As far as RDA is concerned, every entity is specifically tied to a single FRBR entity. This has some interesting advantages, because it means that you can take a statement out of context without losing meaning. (I think I need to write something more extensive about this...). So there is a property called "Title of the Work", which means title of the work wherever it appears, and does not depend on being in a structure that looks like:

Work
Title of Work
/Work

and is distinguished from "Title Proper" because the latter is solely used for the title of the Manifestation.

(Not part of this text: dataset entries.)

Lemma execute_loop_spec fuel d r ls n checks files log :
  has_lines (input r) ls -> (length ls < fuel)%nat -> 0 < maxMem d < 2 ^ 38 ->
  exists files' log', execute_loop path_append path_stem (fun _ => true) MD5 (fun _ => false)
    fuel d r n checks files log = Ok (files', log ++ log') /\ writes log' (valid_hashes MD5 r ls).
Proof.
  revert r ls n checks files log.
  induction fuel as [|fuel IH]; intros r ls n checks files log Hl Hfuel Hmax; [lia|].
  cbn [execute_loop]. unfold reader_eof. rewrite (has_lines_eof _ _ Hl).
  destruct ls as [|l ls].
  { exists files, []. rewrite app_nil_r. split; [done|apply writes_nil]. }
  change (bool_decide (l :: ls = [])) with false. cbv iota zeta.
  destruct (fill_loop_spec (S fuel) MD5 (maxMem d) r (l :: ls) [] 0) as (r' & -> & Hl' & Hc);
    [done|lia|lia|lia|lia|].
  change (mbind ?f (Ok ?a)) with (f a). cbv beta iota.
  set (k := room (maxMem d) 0) in *.
  assert (0 < k)%nat as Hk by (unfold k; rewrite room_step by lia; lia).
  set (hs := valid_hashes MD5 r (take k (l :: ls))).
  assert (valid_hashes MD5 r (l :: ls) = hs ++ valid_hashes MD5 r (drop k (l :: ls))) as ->.
  { by rewrite <- (take_drop k (l :: ls)) at 1; rewrite valid_hashes_app. }
  assert (length (drop k (l :: ls)) < fuel)%nat as Hd by (rewrite length_drop; simpl in *; lia).
  case_decide as Hnil.
  - apply set_of_nil in Hnil as ->.
    destruct (IH r' (drop k (l :: ls)) (n + 1) (checks + 1)%nat files log Hl' Hd Hmax) as (f' & log' & -> & Hw).
    rewrite (valid_hashes_config MD5 r r') in Hw by done. by exists f', log'.
  - destruct (name_loop_total (S (Z.to_nat (10000 - (n + 1)))) files
      (generatedOutputFilename path_append path_stem d (n + 1)) (outputExt d)
      (generatedOutputFilename path_append path_stem d (n + 1) ++ outputExt d) (n + 1))
      as (p & Hp & _); [lia|lia|].
    unfold output_name. rewrite Hp. change (mbind ?f (Ok ?a)) with (f a). cbv beta iota.
    destruct (IH r' (drop k (l :: ls)) (n + 1) (checks + 3)%nat
      (<[p := phc_file (passwordList (set_of [] hs))]> files)
      (log ++ [(p, phc_file (passwordList (set_of [] hs)))]) Hl' Hd Hmax) as (f' & log' & -> & Hw).
    rewrite (valid_hashes_config MD5 r r') in Hw by done.
    eexists f', _. rewrite <- app_assoc. split; [done|]. simpl.
    destruct (chunk_records_ok hs) as [Hf Hcount]; [apply valid_hashes_wf| |].
    { unfold hs. pose proof (valid_hashes_length MD5 r (take k (l :: ls))) as Hlen.
      rewrite length_take in Hlen.
      assert ((maxMem d - 0 + 67) / 68 < 2 ^ 32) by (apply Z.div_lt_upper_bound; lia).
      assert (Z.of_nat k < 2 ^ 32) by (unfold k, room; lia). lia. }
    by apply writes_cons.
Qed.
End loops.

(** A run only adds to the log. *)
Lemma execute_loop_log path_append path_stem MD5 writable cancelled fuel d r n checks files log f' l' :
  execute_loop path_append path_stem writable MD5 cancelled fuel d r n checks files log = Ok (f', l') ->
  exists later, l' = log ++ later.
Proof.
  revert r n checks files log. induction fuel as [|fuel IH]; intros r n checks files log H; [done|].
  assert (Ok (files, log) = Ok (f', l') -> exists later, l' = log ++ later) as Hstop.
  { intros. simplify_eq. exists []. by rewrite app_nil_r. }
  cbn [execute_loop] in H. destruct (reader_eof r); [auto|].
  destruct (fill_loop _ _ _ _ _ _) as [[r' m]| | |]; try done.
  change (mbind ?f (Ok ?a)) with (f a) in H. cbv beta iota zeta in H.
  destruct (cancelled checks); [auto|]. case_decide; [by eapply IH|].
  destruct (cancelled (checks + 1)%nat); [auto|]. destruct (cancelled (checks + 2)%nat); [auto|].
  destruct (output_name _ _ _ _ _) as [p| | |]; try done.
  change (mbind ?f (Ok ?a)) with (f a) in H. cbv beta in H.
  destruct (writable p); [|by eapply IH]. apply IH in H as (later & ->).
  eexists. by rewrite <- app_assoc.
Qed.

(** What the files are after a run, and where its outputs are: under the numbered names, when
    these are free. *)
Definition write_all (files : gmap (list byte) (list byte)) (log : list (list byte * list byte)) : gmap (list byte) (list byte) :=
  foldl (fun fs e => <[fst e := snd e]> fs) files log.

Lemma write_all_other files log p : p ∉ log.*1 -> write_all files log !! p = files !! p.
Proof.
  revert files. induction log as [|e log IH]; intros files Hp; [done|]. csimpl in *. apply not_elem_of_cons in Hp as [Hne Hp].
  cbn [write_all foldl]. fold (write_all (<[fst e := snd e]> files) log). rewrite IH by done. by rewrite lookup_insert_ne.
Qed.

Lemma write_all_in files log e : NoDup log.*1 -> e ∈ log -> write_all files log !! fst e = Some (snd e).
Proof.
  revert files. induction log as [|e' log IH]; intros files Hnd He; [by apply elem_of_nil in He|].
  csimpl in *. apply NoDup_cons in Hnd as [Hni Hnd]. cbn [write_all foldl]. fold (write_all (<[fst e' := snd e']> files) log).
  apply elem_of_cons in He as [->|He]; [|by apply IH]. rewrite write_all_other by done. apply lookup_insert_eq.
Qed.

Lemma execute_loop_files path_append path_stem MD5 writable cancelled fuel d r n checks files log f' later :
  execute_loop path_append path_stem writable MD5 cancelled fuel d r n checks files log = Ok (f', log ++ later) ->
  f' = write_all files later.
Proof.
  revert r n checks files log later. induction fuel as [|fuel IH]; intros r n checks files log later H; [done|].
  assert (Ok (files, log) = Ok (f', log ++ later) -> f' = write_all files later) as Hstop.
  { intros [= <- E]. rewrite <- (app_nil_r log) in E at 1. apply app_inv_head in E as <-. done. }
  cbn [execute_loop] in H. destruct (reader_eof r); [auto|].
  destruct (fill_loop _ _ _ _ _ _) as [[r' m]| | |]; try done.
  change (mbind ?f (Ok ?a)) with (f a) in H. cbv beta iota zeta in H.
  destruct (cancelled checks); [auto|]. case_decide; [by eapply IH|].
  destruct (cancelled (checks + 1)%nat); [auto|]. destruct (cancelled (checks + 2)%nat); [auto|].
  destruct (output_name _ _ _ _ _) as [p| | |]; try done.
  change (mbind ?f (Ok ?a)) with (f a) in H. cbv beta in H.
  destruct (writable p); [|by eapply IH].
  destruct (execute_loop_log _ _ _ _ _ _ _ _ _ _ _ _ _ _ H) as [l' E]. rewrite E in H. rewrite <- app_assoc in E.
  apply app_inv_head in E as ->. apply IH in H as ->. done.
Qed.

Lemma output_name_free path_append path_stem files d n :
  files !! out_name path_append path_stem d n = None ->
  output_name path_append path_stem files d n = Ok (out_name path_append path_stem d n).
Proof.
  intros Hf. unfold output_name. cbn [name_loop]. fold (out_name path_append path_stem d n). by rewrite Hf.
Qed.

Lemma execute_loop_names path_append path_stem MD5 cancelled fuel d r n checks files log f' later :
  append_law path_append -> "/"%byte ∉ path_stem (srcFilePath d) -> 0 <= n -> n + Z.of_nat fuel <= 2 ^ 31 ->
  (forall k, n < k < 2 ^ 31 -> files !! out_name path_append path_stem d k = None) ->
  execute_loop path_append path_stem (fun _ => true) MD5 cancelled fuel d r n checks files log = Ok (f', log ++ later) ->
  NoDup later.*1 /\ Forall (fun p => exists k, n < k < 2 ^ 31 /\ p = out_name path_append path_stem d k) later.*1.
Proof.
  intros Hlaw Hplain. revert r n checks files log later.
  induction fuel as [|fuel IH]; intros r n checks files log later Hn Hb Hfree H; [done|].
  assert (Ok (files, log) = Ok (f', log ++ later) ->
    NoDup later.*1 /\ Forall (fun p => exists k, n < k < 2 ^ 31 /\ p = out_name path_append path_stem d k) later.*1) as Hstop.
  { intros [= _ E]. rewrite <- (app_nil_r log) in E at 1. apply app_inv_head in E as <-. by repeat constructor. }
  cbn [execute_loop] in H. destruct (reader_eof r); [auto|].
  destruct (fill_loop _ _ _ _ _ _) as [[r' m]| | |]; try done.
  change (mbind ?f (Ok ?a)) with (f a) in H. cbv beta iota zeta in H.
  destruct (cancelled checks); [auto|]. case_decide.
  { apply IH in H as [? Hall]; [|lia|lia|intros; apply Hfree; lia]. split; [done|]. eapply Forall_impl; [exact Hall|].
    intros p (k & ? & ?). exists k. split; [lia|done]. }
  destruct (cancelled (checks + 1)%nat); [auto|]. destruct (cancelled (checks + 2)%nat); [auto|].
  destruct (decide (fuel = 0%nat)) as [->|Hfuel]; [by destruct (output_name _ _ _ _ _)|].
  rewrite output_name_free in H by (apply Hfree; lia).
  change (mbind ?f (Ok ?a)) with (f a) in H. cbv beta iota in H.
  destruct (execute_loop_log _ _ _ _ _ _ _ _ _ _ _ _ _ _ H) as [l' E]. rewrite E in H. rewrite <- app_assoc in E.
  apply app_inv_head in E as ->.
  assert (forall k, n + 1 < k < 2 ^ 31 -> out_name path_append path_stem d (n + 1) <> out_name path_append path_stem d k) as Hne.
  { intros k Hk (_ & E)%out_name_inj; try done; lia. }
  apply IH in H as [Hnd Hall]; [|lia|lia|intros k Hk; rewrite lookup_insert_ne by auto; apply Hfree; lia].
  csimpl. rewrite Forall_forall in Hall. split.
  - constructor; [|done]. intros Hin. destruct (Hall _ Hin) as (k & Hk & E). by apply (Hne k).
  - constructor; [exists (n + 1); split; [lia|done]|]. apply Forall_forall. intros p Hp. destruct (Hall p Hp) as (k & ? & ?).
    exists k. split; [lia|done].
Qed.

The obvious disadvantage is that there are hundreds and hundreds of properties, so interacting with the non-library community will have to use a different vocabulary, since no one else will be wedded to FRBR and this level of detail.

jm said...

I'll have to think more about whether I'm being unreasonable here, but my first reaction is a combination of 'ew' and 'huh?' When would anyone care about a predicate, by itself, out of context? And if it's *in* context (i.e., part of an RDF triple), then you look at the subject and query what class of entity it is and you're done. That's the 'huh?' part. The 'ew' part is using a predicate to imply class membership on the part of a subject. Ugly in the extreme.

Karen Coyle said...

jm -

I totally agree as far as the predicates go. (I was referring to the subjects and objects above.) I see lots of problems with those, not the least of which that it isn't clear to me when you have something like

is subject (manifestation) of

whether manifestation refers to the subject or the object of the predicate. And either way, you've got a redundancy here since the predicate relates a manifestation to ... something. I find the whole thing to be a mess, and would like to see some concerted discussion, since I doubt that it is usable in this form.